Fixpoint requirement_rows (lines : list string) : list string :=
  match lines with
  | [] => []
  | l :: lines' =>
      match SplitByte "|" l with
      | _ :: c1 :: _ :: _ =>
          let id := TrimSpace c1 in
          if requirementID id then id :: requirement_rows lines' else requirement_rows lines'
      | _ => requirement_rows lines'
      end
  end.

Context (ReadFile : string → result string string).

Definition readMatrix (path : string) : result string (gmap string matrixRow) :=
  match ReadFile path with
  | Err err => Err ("specs: read " +:+ path +:+ ": " +:+ err)
  | Ok data =>
      let '(rows, errs) := matrix_rows 1 (SplitByte "010" data) ∅ [] in
      match errors_join errs with Some err => Err err | None => Ok rows end
  end.

Definition readRequirements (path : string) : result string (gset string) :=
  match ReadFile path with
  | Err err => Err ("specs: read " +:+ path +:+ ": " +:+ err)
  | Ok data => Ok (list_to_set (requirement_rows (SplitByte "010" data)))
  end.

(** The YAML decoder: a document with known fields, or an error; and what it finds
    after it, where [None] is the end of the input. *)
Context (Decode : string → result string (list behaviour * result string (option ()))).

Definition decodeSpec (path : string) : result string (list behaviour) :=
  match ReadFile path with
  | Err err => Err ("specs: read " +:+ path +:+ ": " +:+ err)
  | Ok data =>
      match Decode data with
      | Err err => Err ("specs: decode " +:+ path +:+ ": " +:+ err)
      | Ok (doc, Ok None) => Ok doc
      | Ok (_, Ok (Some _)) => Err ("specs: " +:+ path +:+ " contains more than one YAML document")
      | Ok (_, Err err) => Err ("specs: decode trailing YAML in " +:+ path +:+ ": " +:+ err)
      end
  end.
________________________
• _Problem details_
Copy out every record again, letter for letter.

• _Task solution_
Fixpoint requirement_rows (lines : list string) : list string :=
  match lines with
  | [] => []
  | l :: lines' =>
      match SplitByte "|" l with
      | _ :: c1 :: _ :: _ =>
          let id := TrimSpace c1 in
          if requirementID id then id :: requirement_rows lines' else requirement_rows lines'
      | _ => requirement_rows lines'
      end
  end.

Context (ReadFile : string → result string string).

Definition readMatrix (path : string) : result string (gmap string matrixRow) :=
  match ReadFile path with
  | Err err => Err ("specs: read " +:+ path +:+ ": " +:+ err)
  | Ok data =>
      let '(rows, errs) := matrix_rows 1 (SplitByte "010" data) ∅ [] in
      match errors_join errs with Some err => Err err | None => Ok rows end
  end.

Definition readRequirements (path : string) : result string (gset string) :=
  match ReadFile path with
  | Err err => Err ("specs: read " +:+ path +:+ ": " +:+ err)
  | Ok data => Ok (list_to_set (requirement_rows (SplitByte "010" data)))
  end.

(** The YAML decoder: a document with known fields, or an error; and what it finds
    after it, where [None] is the end of the input. *)
Context (Decode : string → result string (list behaviour * result string (option ()))).

Definition decodeSpec (path : string) : result string (list behaviour) :=
  match ReadFile path with
  | Err err => Err ("specs: read " +:+ path +:+ ": " +:+ err)
  | Ok data =>
      match Decode data with
      | Err err => Err ("specs: decode " +:+ path +:+ ": " +:+ err)
      | Ok (doc, Ok None) => Ok doc
      | Ok (_, Ok (Some _)) => Err ("specs: " +:+ path +:+ " contains more than one YAML document")
      | Ok (_, Err err) => Err ("specs: decode trailing YAML in " +:+ path +:+ ": " +:+ err)
      end
  end.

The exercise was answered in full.